La demande d’autorisation d’utilisation de ces 14 véhicules aériens télécommandés (RPAS), entre le 15 mai et le 31 octobre, a été déposée le 20 mai auprès de la Commission nationale de l’informatique et des libertés (CNPD), qui a rendu un avis le 9 mai, concluant qu’il n’y avait n’y a rien à objecter à l’utilisation par le GNR du système de vidéosurveillance, aux fins indiquées et au regard de la protection des données personnelles, à l’exception de l’un des « drones ».

« [nada a opor…] A l’exception d’un équipement — le modèle ‘Drone DJI TELLO’ — pour lequel ils n’établissent pas de mesures visant à atténuer le risque d’identifier les citoyens et d’affecter leurs droits, libertés et garanties », lit-on dans l’avis disponible sur le site de la CNPD.
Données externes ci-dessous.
(** * projen tasks: the task model ([src/task.ts]) and the task inspector
      ([src/cli/tasks.ts])

    A [Task] is a JavaScript object that owns a mutable array of steps and a
    mutable environment object.  Both are reached through references, and
    [_renderSpec] hands those very references out, so the development keeps
    an explicit store of arrays, objects and task instances and every method
    is a computation over that store which either returns or throws. *)

From Stdlib Require Import Ascii String.
From stdpp Require Import gmap strings list fin_maps.

Local Open Scope string_scope.
Local Open Scope list_scope.

(** ** Values *)

(** References into the store. *)
Abbreviation loc := positive.

(** The double-quote character, used in the error messages. *)
Definition dquote : string := String "034"%char EmptyString.

(** JavaScript truthiness of a [string | undefined]: [undefined] and the
    empty string are falsy, every other string is truthy.  [truthy s] is
    the string when the test [if (s)] passes. *)
Definition truthy (s : option string) : option string :=
  match s with
  | Some (String c s') => Some (String c s')
  | _ => None
  end.
(** C6. Once [close] has run (it always completes), [callTool] throws
    "Backend server not found" for every backend identifier, and invoking an
    identifier that was valid before yields the error result carrying that
    message: nothing is dispatched. *)
Theorem route_fails_after_close :
  forall (w : World) (m : Machine) (a : RequestArguments) (id : string)
         (r : ToolRoute),
    ToolCache.reachable (toolCache m) ->
    tool_name a = Some id ->
    ToolCache.getRoute id (toolCache m) = Some r ->
    let m' := snd (BackendPool.close m) in
    fst (BackendPool.close m) = Ret tt
    /\ (forall s t args,
          BackendPool.callTool s t args m'
          = (Throw ("Backend server not found: " ++ s), m'))
    /\ Proxy.handler w {| p_name := "call_tool"; p_arguments := Some a |} m'
       = (Ret {| text := Lit ("Error calling tool: Backend server not found: "
                              ++ server r);
                 isError := Some true |}, m').
Proof.
  intros w m a id r Hreach Hid Hroute m'. subst m'.
  rewrite BackendPoolFacts.close_spec. simpl fst. simpl snd.
  split; [reflexivity|]. split.
  - intros s t args. now apply BackendPoolFacts.callTool_no_connection.
  - unfold ToolCache.getRoute in Hroute.
    destruct (JSMap.get id (toolCache m)) as [ct|] eqn:Hget; [|discriminate].
    injection Hroute as <-.
    unfold Proxy.handler. simpl.
    apply (BackendPoolFacts.call_tool_no_connection _ a id ct);
      try assumption; try reflexivity.
    apply (ToolCacheFacts.cache_ok_key_nonempty (toolCache m) id ct);
      [now apply ToolCacheFacts.reachable_cache_ok | exact Hget].
Qed.
(* ===== verification/_CoqProject ===== *)
-Q . S2P
Prelude.v
PyValue.v
Sha256.v
Json.v
Contract.v
Atomicity.v
Fabrication.v
Supervisor.v
SupervisorSpec.v
Exploration.v
Decimal.v
Pool.v
PoolSafety.v
PoolTheorems.v
DateTime.v
Regex.v
RecoveryCommon.v
Coverage.v
CoverageTheorems.v
MutationContract.v
MutationReceipts.v
MutationTheorems.v
GitObjects.v
Observation.v
ObservationTheorems.v
Ledger.v
LedgerTheorems.v
ReconcileTheorems.v
Admissibility.v
AdmissibilityTheorems.v
Url.v
Collect.v
Briefing.v
BriefingTheorems.v
DeliveryTheorems.v
Fields.v
Cycles.v
CycleTheorems.v
Remediation.v
RemediationTheorems.v
QueueTheorems.v
ScoreOrderTheorems.v
Release.v
ReleaseTheorems.v
Digest.v
DigestTheorems.v
ResearchTheorems.v
MergeGuard.v
MergeGuardTheorems.v
Watchdog.v
WatchdogTheorems.v
WorkerCommon.v
WorkerTransport.v
WorkerSources.v
WorkerEngine.v
WorkerExample.v
WorkerCollectTheorems.v
WorkerCursorTheorems.v
WorkerCommitTheorems.v
WorkerOutcomeTheorems.v
Lemma bind_Raise (m : result A) (f : A → result B) (e : exn) :
  m ≫= f = Raise e ↔ m = Raise e ∨ ∃ a, m = Ok a ∧ f a = Raise e.
Proof.
  destruct m; split; [eauto|by intros [?|(a' & [= <-] & H)]|
    intros [= ->]; by left|by intros [[= ->]|(? & ? & _)]].
Qed.

Lemma raise_if_Ok b e u : raise_if b e = Ok u ↔ b = false.
Proof. destruct b, u; simpl; split; congruence. Qed.

Lemma raise_if_Raise b e e' : raise_if b e = Raise e' ↔ b = true ∧ e = e'.
Proof. destruct b; simpl; split; [by intros [= ->]|by intros [_ ->]|done|by intros [? _]]. Qed.

End result_lemmas.

(** A computation that can only fail with exceptions of one class. *)
Definition raises_only {A} (C : exn_class) (r : result A) : Prop :=
  match r with Ok _ => True | Raise e => exn_cls e = C end.

Lemma raises_only_Raise {A} C (r : result A) e :
  raises_only C r → r = Raise e → exn_cls e = C.
Proof. by intros H ->. Qed.

Lemma raises_only_bind {A B} C (m : result A) (f : A → result B) :
  raises_only C m → (∀ a, m = Ok a → raises_only C (f a)) → raises_only C (m ≫= f).
Proof. destruct m; simpl; auto. Qed.

Lemma raises_only_raise_if C b msg : raises_only C (raise_if b (Exn C msg)).
Proof. by destruct b. Qed.

Lemma raises_only_Ok {A} C (a : A) : raises_only C (Ok a).
Proof. done. Qed.
Lemma opt_str_inj o p : opt_str o = opt_str p → o = p.
Proof. destruct o, p; simpl; congruence. Qed.
Lemma opt_bool_inj o p : opt_bool o = opt_bool p → o = p.
Proof. destruct o, p; simpl; congruence. Qed.
Lemma scalar_opt_str o : scalar (opt_str o).
Proof. by destruct o. Qed.
Lemma scalar_opt_bool o : scalar (opt_bool o).
Proof. by destruct o. Qed.
Lemma no_float_opt_str o : no_float (opt_str o) = true.
Proof. by destruct o. Qed.
Lemma no_float_opt_bool o : no_float (opt_bool o) = true.
Proof. by destruct o. Qed.

(** Closes the side conditions of [scalar_dict_inj] for the dict of a record. *)
Ltac record_dict :=
  first
    [ by repeat first [apply scalar_opt_str | apply scalar_opt_bool | constructor]
    | simpl; rewrite ?no_float_opt_str, ?no_float_opt_bool; reflexivity
    | vm_compute; apply (bool_decide_unpack _); vm_compute; exact I ].
(** Forgets the branch structure of [apply]. *)
Lemma apply_steps s v s' :
  apply s v = Ok s' ↔ Wf s ∧ ∃ c, encodes v c ∧ cmd_ok c ∧ step s c s'.
Proof.
  unfold apply. split.
  - intros H. inv_step. rename Hok into Hval. destruct a. apply validate_iff in Hval.
    split; [done|]. inv_step. destruct a as [[kind f] d]. inv_step.
    destruct (dispatch_step _ _ _ _ _ _ Hok Hok0) as (c & Henc & Hcok & Hstep).
    exists c. split; [done|split; [done|]].
    destruct a; simpl in *; inv_checks; done.
  - intros (Hwf & c & Henc & Hcok & Hstep).
    rewrite (Wf_validate _ Hwf). simpl.
    destruct Henc as (d & -> & Hkeys & Hget).
    rewrite (encodes_command (VDict d) c d); [|done|by exists d|done]. simpl.
    destruct (step_dispatch s c d s' Hwf Hcok Hget Hstep) as (out & -> & Hout).
    destruct out; simpl in Hout; subst; simpl; [done|].
    by rewrite (Wf_validate _ (step_Wf _ _ _ Hwf Hcok Hstep)).
Qed.
End refinement.

Definition accepts (s s' : DeliveryState) : Prop := ∃ v, apply s v = Ok s'.

Lemma accepts_Wf s s' : accepts s s' → Wf s ∧ Wf s'.
Proof.
  intros (v & (Hwf & c & _ & Hcok & Hstep)%apply_steps). eauto using step_Wf.
Qed.

(** The object of a command, as the fixtures write it. *)
Definition cmd_value (c : cmd) : value := VDict (cmd_fields c).

Lemma cmd_value_encodes c : encodes (cmd_value c) c.
Proof.
  eexists; split; [reflexivity|]. destruct c; split; try reflexivity;
    cbn [cmd_fields]; by rewrite !Forall_cons, Forall_nil.
Qed.

Lemma accepts_step s c s' : Wf s → cmd_ok c → step s c s' → accepts s s'.
Proof. exists (cmd_value c). apply apply_steps. eauto using cmd_value_encodes. Qed.

(** A JSON value is the object of at most one command. *)
Lemma encodes_fun v c1 c2 : encodes v c1 → encodes v c2 → c1 = c2.
Proof.
  intros (d & -> & _ & H1) (d' & [= <-] & _ & H2).
  destruct c1, c2; cbn [cmd_fields] in *; rewrite !Forall_cons in H1, H2; simpl in *;
    destruct_and?; congruence.
Qed.

(** [initial] builds well-formed states. *)
Lemma initial_Wf run inp pol s : initial run inp pol = Ok s → Wf s.
Proof. unfold initial. intros H. repeat inv_step. by apply validate_iff. Qed.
Selon la CNPD, les caractéristiques techniques du drone exceptées par la commission ne sont pas conformes à l’une des mesures d’atténuation des risques énoncées dans l’étude d’impact sur la protection des données (AIPD), jointe à la demande d’avis, concernant l’altitude de vol, puisque l’altitude maximale est de 30 mètres.

Le but de l’inspection GNR avec des « drones », explique la commission dans l’avis, est de prévenir et de réduire les incendies dans les zones forestières des communes et des paroisses qui, par arrêté de mars de cette année, ont été définies comme prioritaires dans les districts d’Aveiro, Beja, Braga, Bragança, Castelo Branco, Coimbra, Faro, Guarda, Leiria, Lisbonne, Portalegre, Porto, Santarém, Setúbal, Viana do Castelo et Vila Real.

« Il s’agit des ‘zones forestières et des zones inhabitées’, en particulier ‘dans les zones d’ombre où d’autres formes de surveillance sont inaccessibles’, où, par conséquent, il y a un manque de surveillance et de protection contre les risques d’inflammation », écrit le président de la CNPD, Filipa Calvão , qui signe l’avis.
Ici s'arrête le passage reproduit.